Homestead Miami Speedway officials have gone to court to reverse a proposed housing subdivision recently approved by the Homestead City Council, according to a report in The Miami Herald.
The proposed subdivision is located less than one mile away from the racetrack. According to The Herald report, HMS officials fear that if the subdivision goes forward, it could eventually lead to its eventual residents complaining about noise and traffic from track races and other events – and potentially lead to the track eventually closing.
As a result, the newspaper said track officials petitioned the appellate division of the circuit court to reverse the city council’s decision, which occurred in May.
“We are very similar to an airport,” HMS vice president Al Garcia told the Herald. “If residents move too close to us, they’ll start complaining about noise and traffic, and that will have an adverse effect on our business.”
Currently, according to The Herald, the area only has the nearby Homestead Air Reserve Base, a beer warehouse and a mixed-use business park between the racetrack and the nearest houses approximately a mile away.
HMS hosts a number of racing and non-racing events during the year, including the season-ending Ford Championship Weekend for all three of NASCAR’s premier series: Sprint Cup, Xfinity Series and Camping World Truck Series.
According to The Herald report, track officials in their petition contend that the city altered established development stipulations that have differentiated between residential and industrial usage.
The track’s petition, The Herald reported, went on to say that by allowing houses to be built so close in an area called the Park of Commerce and without a significant buffer zone “creates compatibility issues due to the noise and traffic generated by racing and other activities at the Speedway. … For this reason, HMS has historically opposed any residential development in the Park of Commerce.”
The track petition added that it has “invested millions of dollars in infrastructure improvement, and millions more in marketing and promotion, to create and market a world-class sports-entertainment facility.
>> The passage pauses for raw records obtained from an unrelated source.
Lemma solver_moves_any_balance_witness :
  passed (@PlanValidator.validate sample_sha256 sample_hex_decode taking_plan
    (sample_intent sample_transfer 0) settled_store (mkSolvers {[77 := solver77]}) PermissivePolicy) = true.
Proof.
  assert (∃ b, balances settled_store !! 11 = Some b ∧ 30 ≤ BalanceObject.available b) as (b & Hb & Ha).
  { destruct (balances settled_store !! 11) as [b|] eqn:E; [|vm_compute in E; discriminate E].
    exists b. split; [reflexivity|]. vm_compute in E. injection E as <-. by_eval. }
  refine (proj1 (@solver_moves_any_balance sample_sha256 sample_hex_bytes sample_hex_decode
    (sample_intent sample_transfer 0) settled_store (mkSolvers {[77 := solver77]}) solver77 b
    500 1 77 11 10 30 _ _ _ Hb Ha _ _)); [reflexivity|reflexivity|by_eval|by_decide|by_decide].
Defined.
The creation of a residential neighborhood in the Park of Commerce could lead to operational restrictions that adversely impact HMS’ investment.”
In an email to The Herald, Garcia noted: “As a chief economic engine producing annually over $301 million dollars in economic benefits to the community, we were left with no choice other than to appeal in order to protect the Speedway from excessive and imprudent ‘residential encroachment’ and overdevelopment that threatened to choke the Speedway and the well-paying job creating center for Homestead residents in the Park of Commerce.”
Homestead city attorney Richard Weiss told The Herald, “We are in the process of evaluating the petition and responding appropriately on the behalf of the city.”